Among the entries below, one line contains "(** ** C types *)" and another contains "(** The register". Transcribe those two lines and every line between them, exactly.

::::::::

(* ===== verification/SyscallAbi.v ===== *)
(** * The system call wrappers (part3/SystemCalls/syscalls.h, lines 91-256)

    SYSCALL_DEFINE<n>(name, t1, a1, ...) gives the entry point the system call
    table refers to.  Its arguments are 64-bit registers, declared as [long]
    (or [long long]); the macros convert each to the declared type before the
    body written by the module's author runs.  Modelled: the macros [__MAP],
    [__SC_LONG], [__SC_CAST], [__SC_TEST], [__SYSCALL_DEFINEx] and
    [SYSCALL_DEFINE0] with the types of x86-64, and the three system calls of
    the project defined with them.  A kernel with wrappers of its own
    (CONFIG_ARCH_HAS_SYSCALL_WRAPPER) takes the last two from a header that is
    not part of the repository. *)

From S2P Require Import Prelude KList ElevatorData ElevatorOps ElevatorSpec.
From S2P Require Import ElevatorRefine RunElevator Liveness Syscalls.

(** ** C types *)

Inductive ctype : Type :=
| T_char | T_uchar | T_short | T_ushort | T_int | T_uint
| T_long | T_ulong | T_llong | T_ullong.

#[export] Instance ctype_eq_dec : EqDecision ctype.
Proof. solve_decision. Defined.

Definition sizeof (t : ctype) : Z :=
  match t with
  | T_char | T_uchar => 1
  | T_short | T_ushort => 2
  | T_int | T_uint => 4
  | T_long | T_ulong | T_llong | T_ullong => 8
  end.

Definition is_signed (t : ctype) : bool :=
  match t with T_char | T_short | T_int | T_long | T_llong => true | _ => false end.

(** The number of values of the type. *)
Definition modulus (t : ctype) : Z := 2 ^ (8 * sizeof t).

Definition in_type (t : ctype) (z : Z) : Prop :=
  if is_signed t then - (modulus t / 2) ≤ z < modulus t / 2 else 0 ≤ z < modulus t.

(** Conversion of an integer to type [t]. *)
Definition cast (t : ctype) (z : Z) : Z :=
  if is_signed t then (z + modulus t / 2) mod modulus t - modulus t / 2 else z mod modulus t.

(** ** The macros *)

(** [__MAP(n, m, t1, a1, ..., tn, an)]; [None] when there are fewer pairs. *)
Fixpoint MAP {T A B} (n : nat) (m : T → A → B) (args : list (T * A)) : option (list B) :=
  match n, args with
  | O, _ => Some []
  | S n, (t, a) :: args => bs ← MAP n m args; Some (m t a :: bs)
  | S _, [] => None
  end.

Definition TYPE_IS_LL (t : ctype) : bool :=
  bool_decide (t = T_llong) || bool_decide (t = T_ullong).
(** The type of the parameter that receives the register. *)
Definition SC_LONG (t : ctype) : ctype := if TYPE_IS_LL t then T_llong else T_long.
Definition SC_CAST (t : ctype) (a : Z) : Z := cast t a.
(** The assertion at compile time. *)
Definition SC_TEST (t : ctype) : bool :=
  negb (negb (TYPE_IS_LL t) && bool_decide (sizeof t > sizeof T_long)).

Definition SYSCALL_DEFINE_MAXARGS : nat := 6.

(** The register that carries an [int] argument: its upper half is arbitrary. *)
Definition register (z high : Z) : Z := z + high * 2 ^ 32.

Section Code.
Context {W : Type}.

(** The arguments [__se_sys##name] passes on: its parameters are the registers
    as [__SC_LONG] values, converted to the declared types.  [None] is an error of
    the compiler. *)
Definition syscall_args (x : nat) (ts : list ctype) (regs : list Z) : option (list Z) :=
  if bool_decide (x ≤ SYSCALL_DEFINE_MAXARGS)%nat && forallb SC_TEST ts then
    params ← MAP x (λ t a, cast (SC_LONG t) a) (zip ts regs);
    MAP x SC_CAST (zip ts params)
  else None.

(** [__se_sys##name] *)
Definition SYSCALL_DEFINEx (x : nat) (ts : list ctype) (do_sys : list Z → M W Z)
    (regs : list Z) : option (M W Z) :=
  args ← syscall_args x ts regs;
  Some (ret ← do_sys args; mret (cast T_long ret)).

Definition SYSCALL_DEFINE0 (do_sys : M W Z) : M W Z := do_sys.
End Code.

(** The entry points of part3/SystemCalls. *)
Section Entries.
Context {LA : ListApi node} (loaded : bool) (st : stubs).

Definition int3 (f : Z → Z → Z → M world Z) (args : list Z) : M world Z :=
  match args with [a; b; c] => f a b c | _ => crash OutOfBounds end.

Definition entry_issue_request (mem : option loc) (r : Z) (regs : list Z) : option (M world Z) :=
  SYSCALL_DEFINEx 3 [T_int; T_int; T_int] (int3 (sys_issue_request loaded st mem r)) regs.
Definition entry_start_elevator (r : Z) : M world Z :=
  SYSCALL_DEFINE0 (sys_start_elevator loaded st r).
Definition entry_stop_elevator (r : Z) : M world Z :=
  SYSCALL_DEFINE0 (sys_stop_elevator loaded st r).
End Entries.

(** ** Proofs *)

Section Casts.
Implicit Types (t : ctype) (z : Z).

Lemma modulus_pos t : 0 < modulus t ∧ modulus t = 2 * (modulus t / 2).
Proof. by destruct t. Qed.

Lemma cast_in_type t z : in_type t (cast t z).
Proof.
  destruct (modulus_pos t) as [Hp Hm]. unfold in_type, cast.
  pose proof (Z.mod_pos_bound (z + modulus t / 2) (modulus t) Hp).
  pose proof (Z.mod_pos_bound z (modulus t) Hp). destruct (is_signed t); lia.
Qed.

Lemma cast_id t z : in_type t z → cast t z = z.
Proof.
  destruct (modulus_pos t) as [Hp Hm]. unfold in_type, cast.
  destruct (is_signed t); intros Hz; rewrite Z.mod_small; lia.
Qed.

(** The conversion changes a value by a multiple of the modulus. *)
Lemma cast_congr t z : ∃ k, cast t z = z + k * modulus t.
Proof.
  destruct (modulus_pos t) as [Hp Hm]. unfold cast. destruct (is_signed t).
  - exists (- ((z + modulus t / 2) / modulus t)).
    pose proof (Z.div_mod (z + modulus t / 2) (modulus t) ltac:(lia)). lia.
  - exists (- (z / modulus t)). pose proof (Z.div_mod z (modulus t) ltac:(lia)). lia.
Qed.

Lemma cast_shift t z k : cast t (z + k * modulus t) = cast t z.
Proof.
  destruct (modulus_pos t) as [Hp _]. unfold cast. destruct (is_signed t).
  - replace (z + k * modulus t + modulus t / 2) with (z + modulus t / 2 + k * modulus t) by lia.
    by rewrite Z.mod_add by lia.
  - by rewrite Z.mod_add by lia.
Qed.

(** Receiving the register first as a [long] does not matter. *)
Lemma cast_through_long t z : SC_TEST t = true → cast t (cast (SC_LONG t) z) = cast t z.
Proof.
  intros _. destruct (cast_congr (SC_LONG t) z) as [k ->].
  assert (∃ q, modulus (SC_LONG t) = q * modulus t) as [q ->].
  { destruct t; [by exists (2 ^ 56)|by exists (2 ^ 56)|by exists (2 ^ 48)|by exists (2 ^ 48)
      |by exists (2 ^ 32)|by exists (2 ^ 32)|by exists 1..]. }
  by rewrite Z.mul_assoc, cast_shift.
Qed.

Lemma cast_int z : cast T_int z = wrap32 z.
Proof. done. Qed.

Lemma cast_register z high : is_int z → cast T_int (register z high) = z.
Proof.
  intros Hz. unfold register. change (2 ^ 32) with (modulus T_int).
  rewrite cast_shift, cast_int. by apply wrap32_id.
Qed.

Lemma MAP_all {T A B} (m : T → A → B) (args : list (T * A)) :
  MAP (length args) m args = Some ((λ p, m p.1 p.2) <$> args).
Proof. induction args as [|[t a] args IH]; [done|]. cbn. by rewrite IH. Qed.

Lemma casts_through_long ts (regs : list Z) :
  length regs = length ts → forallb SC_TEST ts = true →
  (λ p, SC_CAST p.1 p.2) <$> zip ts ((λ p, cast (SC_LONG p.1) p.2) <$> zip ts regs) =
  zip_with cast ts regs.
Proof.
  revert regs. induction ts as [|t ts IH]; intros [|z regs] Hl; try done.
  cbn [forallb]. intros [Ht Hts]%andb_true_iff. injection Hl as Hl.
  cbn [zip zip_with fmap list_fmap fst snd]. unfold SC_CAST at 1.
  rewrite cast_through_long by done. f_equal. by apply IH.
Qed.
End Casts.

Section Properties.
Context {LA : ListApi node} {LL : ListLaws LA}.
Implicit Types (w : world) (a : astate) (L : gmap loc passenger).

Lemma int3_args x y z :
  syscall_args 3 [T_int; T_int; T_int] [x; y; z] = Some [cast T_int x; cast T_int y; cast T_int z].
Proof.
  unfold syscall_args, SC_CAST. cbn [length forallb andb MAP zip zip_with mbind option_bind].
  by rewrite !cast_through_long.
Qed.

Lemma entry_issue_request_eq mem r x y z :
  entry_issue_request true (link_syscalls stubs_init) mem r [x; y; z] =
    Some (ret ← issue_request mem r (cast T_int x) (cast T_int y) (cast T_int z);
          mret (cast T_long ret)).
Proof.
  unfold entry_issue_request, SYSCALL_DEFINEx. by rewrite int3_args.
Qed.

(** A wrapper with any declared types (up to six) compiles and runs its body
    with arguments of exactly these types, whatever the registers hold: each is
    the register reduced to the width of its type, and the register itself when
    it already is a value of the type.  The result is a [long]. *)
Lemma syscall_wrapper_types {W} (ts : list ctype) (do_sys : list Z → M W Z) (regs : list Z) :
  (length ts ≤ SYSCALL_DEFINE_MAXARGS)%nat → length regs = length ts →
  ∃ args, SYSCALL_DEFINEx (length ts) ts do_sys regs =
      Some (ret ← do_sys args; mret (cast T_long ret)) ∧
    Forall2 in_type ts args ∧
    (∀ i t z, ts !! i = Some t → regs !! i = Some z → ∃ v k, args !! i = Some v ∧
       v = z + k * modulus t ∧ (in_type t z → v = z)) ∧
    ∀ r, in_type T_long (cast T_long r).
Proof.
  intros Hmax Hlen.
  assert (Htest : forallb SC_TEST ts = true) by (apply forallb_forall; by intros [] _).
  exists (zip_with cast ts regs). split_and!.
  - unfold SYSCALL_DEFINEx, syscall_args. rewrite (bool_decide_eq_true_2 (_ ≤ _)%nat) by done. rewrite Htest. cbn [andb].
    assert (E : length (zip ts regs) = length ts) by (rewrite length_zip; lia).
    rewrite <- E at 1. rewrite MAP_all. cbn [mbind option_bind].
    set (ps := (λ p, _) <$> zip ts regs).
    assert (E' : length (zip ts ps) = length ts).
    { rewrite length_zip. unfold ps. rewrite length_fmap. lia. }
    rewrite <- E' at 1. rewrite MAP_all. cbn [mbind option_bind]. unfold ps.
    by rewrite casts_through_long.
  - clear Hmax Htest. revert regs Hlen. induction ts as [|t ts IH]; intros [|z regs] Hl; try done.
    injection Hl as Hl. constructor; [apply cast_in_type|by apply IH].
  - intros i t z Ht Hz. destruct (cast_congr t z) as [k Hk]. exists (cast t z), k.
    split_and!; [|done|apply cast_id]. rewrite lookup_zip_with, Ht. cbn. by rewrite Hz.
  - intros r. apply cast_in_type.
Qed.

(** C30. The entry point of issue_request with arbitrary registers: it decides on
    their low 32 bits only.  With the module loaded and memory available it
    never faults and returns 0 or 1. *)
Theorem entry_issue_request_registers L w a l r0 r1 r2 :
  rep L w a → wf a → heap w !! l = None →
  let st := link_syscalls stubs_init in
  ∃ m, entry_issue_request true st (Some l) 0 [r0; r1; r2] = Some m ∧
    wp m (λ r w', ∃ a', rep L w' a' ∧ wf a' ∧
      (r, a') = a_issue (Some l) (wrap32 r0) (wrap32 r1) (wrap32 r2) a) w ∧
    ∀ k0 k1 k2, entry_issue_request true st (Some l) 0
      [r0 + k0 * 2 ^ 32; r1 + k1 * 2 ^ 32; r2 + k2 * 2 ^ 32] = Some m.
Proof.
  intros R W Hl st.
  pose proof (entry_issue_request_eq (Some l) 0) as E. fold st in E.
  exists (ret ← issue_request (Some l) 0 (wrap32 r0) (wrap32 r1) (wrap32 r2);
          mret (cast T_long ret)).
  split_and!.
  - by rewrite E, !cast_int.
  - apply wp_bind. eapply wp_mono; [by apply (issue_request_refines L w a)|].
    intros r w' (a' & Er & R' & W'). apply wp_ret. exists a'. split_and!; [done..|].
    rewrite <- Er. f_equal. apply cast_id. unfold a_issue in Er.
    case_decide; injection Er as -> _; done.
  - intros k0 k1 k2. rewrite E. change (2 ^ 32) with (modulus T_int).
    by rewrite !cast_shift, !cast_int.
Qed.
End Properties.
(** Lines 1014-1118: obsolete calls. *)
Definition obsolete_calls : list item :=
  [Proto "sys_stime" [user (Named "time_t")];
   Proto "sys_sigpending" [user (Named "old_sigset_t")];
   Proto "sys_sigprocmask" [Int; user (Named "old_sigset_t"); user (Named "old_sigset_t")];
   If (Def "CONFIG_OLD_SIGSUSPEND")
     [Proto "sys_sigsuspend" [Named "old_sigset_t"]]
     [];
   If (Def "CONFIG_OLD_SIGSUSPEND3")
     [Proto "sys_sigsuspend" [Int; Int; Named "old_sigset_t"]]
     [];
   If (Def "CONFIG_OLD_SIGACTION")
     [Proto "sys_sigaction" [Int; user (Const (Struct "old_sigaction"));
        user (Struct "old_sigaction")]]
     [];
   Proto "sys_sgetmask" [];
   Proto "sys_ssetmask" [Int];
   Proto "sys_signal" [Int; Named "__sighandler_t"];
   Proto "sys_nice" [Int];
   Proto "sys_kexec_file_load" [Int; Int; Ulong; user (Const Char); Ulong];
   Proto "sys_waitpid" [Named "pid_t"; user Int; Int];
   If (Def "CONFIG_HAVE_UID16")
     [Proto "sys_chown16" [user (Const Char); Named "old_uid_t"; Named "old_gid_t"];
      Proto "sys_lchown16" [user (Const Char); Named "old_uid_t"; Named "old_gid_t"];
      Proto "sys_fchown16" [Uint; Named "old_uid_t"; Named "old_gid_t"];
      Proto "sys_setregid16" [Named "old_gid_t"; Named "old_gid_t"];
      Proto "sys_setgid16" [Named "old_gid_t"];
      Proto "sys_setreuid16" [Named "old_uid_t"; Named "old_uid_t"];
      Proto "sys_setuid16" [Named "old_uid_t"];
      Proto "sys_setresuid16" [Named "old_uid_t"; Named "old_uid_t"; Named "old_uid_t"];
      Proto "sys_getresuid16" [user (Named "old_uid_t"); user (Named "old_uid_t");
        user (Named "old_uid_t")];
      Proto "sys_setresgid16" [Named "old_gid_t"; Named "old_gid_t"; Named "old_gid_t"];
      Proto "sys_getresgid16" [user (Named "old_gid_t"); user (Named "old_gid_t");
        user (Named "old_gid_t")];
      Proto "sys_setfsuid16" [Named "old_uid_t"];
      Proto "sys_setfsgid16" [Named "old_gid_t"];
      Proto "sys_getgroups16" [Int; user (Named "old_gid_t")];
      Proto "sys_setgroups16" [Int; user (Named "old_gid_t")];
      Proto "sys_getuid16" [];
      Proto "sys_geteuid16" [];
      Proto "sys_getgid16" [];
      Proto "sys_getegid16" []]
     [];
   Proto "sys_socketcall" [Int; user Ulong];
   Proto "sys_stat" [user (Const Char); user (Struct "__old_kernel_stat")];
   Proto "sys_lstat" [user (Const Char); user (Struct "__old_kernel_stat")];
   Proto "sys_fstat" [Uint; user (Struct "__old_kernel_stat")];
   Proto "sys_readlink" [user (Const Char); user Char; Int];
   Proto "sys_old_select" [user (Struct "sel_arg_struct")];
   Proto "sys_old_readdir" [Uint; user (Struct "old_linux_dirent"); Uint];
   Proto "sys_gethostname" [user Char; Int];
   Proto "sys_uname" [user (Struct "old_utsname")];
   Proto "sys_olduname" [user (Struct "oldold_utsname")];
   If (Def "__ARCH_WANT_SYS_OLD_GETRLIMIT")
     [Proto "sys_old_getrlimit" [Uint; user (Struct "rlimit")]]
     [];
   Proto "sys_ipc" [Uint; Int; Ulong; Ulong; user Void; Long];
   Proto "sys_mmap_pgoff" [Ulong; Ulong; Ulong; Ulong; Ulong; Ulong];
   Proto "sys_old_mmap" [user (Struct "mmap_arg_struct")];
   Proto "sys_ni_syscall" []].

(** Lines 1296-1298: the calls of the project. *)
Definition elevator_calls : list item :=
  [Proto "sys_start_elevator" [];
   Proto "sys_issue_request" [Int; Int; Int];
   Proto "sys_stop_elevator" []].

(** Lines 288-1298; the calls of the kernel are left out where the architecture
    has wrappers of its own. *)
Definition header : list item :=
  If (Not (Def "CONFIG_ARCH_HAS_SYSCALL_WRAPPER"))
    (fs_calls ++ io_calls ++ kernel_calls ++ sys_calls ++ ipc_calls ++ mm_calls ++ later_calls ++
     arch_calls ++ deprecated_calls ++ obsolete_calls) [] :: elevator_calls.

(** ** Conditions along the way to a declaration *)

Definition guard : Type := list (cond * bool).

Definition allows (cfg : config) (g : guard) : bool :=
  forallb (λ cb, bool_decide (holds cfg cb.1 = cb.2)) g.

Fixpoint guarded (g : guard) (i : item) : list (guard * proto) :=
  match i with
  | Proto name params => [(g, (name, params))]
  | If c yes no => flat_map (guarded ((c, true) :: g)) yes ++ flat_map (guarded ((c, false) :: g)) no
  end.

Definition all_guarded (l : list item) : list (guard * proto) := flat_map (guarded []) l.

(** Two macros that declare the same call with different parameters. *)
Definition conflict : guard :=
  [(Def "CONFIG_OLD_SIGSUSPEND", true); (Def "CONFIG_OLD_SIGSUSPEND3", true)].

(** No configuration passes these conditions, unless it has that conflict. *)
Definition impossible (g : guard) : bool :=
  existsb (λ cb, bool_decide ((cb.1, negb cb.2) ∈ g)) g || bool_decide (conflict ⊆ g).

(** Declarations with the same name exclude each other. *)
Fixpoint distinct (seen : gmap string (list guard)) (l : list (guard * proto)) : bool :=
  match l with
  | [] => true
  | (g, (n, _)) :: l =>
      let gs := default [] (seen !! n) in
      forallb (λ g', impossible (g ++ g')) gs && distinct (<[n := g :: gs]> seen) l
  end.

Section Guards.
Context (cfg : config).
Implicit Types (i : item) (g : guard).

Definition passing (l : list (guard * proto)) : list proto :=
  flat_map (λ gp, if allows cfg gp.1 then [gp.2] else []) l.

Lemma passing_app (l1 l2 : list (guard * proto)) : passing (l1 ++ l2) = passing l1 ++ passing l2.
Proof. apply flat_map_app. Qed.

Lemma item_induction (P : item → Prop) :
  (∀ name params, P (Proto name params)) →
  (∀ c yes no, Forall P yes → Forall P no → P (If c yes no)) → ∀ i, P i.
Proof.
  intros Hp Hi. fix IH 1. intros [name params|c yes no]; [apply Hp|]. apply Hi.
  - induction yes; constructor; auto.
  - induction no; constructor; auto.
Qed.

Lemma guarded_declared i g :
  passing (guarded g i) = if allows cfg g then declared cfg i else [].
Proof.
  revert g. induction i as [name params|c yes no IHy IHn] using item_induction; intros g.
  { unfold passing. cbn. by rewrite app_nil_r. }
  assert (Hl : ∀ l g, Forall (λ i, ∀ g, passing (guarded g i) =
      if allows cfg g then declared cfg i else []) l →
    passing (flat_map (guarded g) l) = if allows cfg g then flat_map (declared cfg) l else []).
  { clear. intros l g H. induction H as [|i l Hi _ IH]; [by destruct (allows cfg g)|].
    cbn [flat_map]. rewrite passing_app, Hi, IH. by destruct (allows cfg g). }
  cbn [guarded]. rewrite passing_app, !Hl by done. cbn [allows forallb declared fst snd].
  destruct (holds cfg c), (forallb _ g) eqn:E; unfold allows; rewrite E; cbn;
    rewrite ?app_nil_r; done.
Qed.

::::::::

### [TASK RESPONSE]
(** ** C types *)

Inductive ctype : Type :=
| T_char | T_uchar | T_short | T_ushort | T_int | T_uint
| T_long | T_ulong | T_llong | T_ullong.

#[export] Instance ctype_eq_dec : EqDecision ctype.
Proof. solve_decision. Defined.

Definition sizeof (t : ctype) : Z :=
  match t with
  | T_char | T_uchar => 1
  | T_short | T_ushort => 2
  | T_int | T_uint => 4
  | T_long | T_ulong | T_llong | T_ullong => 8
  end.

Definition is_signed (t : ctype) : bool :=
  match t with T_char | T_short | T_int | T_long | T_llong => true | _ => false end.

(** The number of values of the type. *)
Definition modulus (t : ctype) : Z := 2 ^ (8 * sizeof t).

Definition in_type (t : ctype) (z : Z) : Prop :=
  if is_signed t then - (modulus t / 2) ≤ z < modulus t / 2 else 0 ≤ z < modulus t.

(** Conversion of an integer to type [t]. *)
Definition cast (t : ctype) (z : Z) : Z :=
  if is_signed t then (z + modulus t / 2) mod modulus t - modulus t / 2 else z mod modulus t.

(** ** The macros *)

(** [__MAP(n, m, t1, a1, ..., tn, an)]; [None] when there are fewer pairs. *)
Fixpoint MAP {T A B} (n : nat) (m : T → A → B) (args : list (T * A)) : option (list B) :=
  match n, args with
  | O, _ => Some []
  | S n, (t, a) :: args => bs ← MAP n m args; Some (m t a :: bs)
  | S _, [] => None
  end.

Definition TYPE_IS_LL (t : ctype) : bool :=
  bool_decide (t = T_llong) || bool_decide (t = T_ullong).
(** The type of the parameter that receives the register. *)
Definition SC_LONG (t : ctype) : ctype := if TYPE_IS_LL t then T_llong else T_long.
Definition SC_CAST (t : ctype) (a : Z) : Z := cast t a.
(** The assertion at compile time. *)
Definition SC_TEST (t : ctype) : bool :=
  negb (negb (TYPE_IS_LL t) && bool_decide (sizeof t > sizeof T_long)).

Definition SYSCALL_DEFINE_MAXARGS : nat := 6.

(** The register that carries an [int] argument: its upper half is arbitrary. *)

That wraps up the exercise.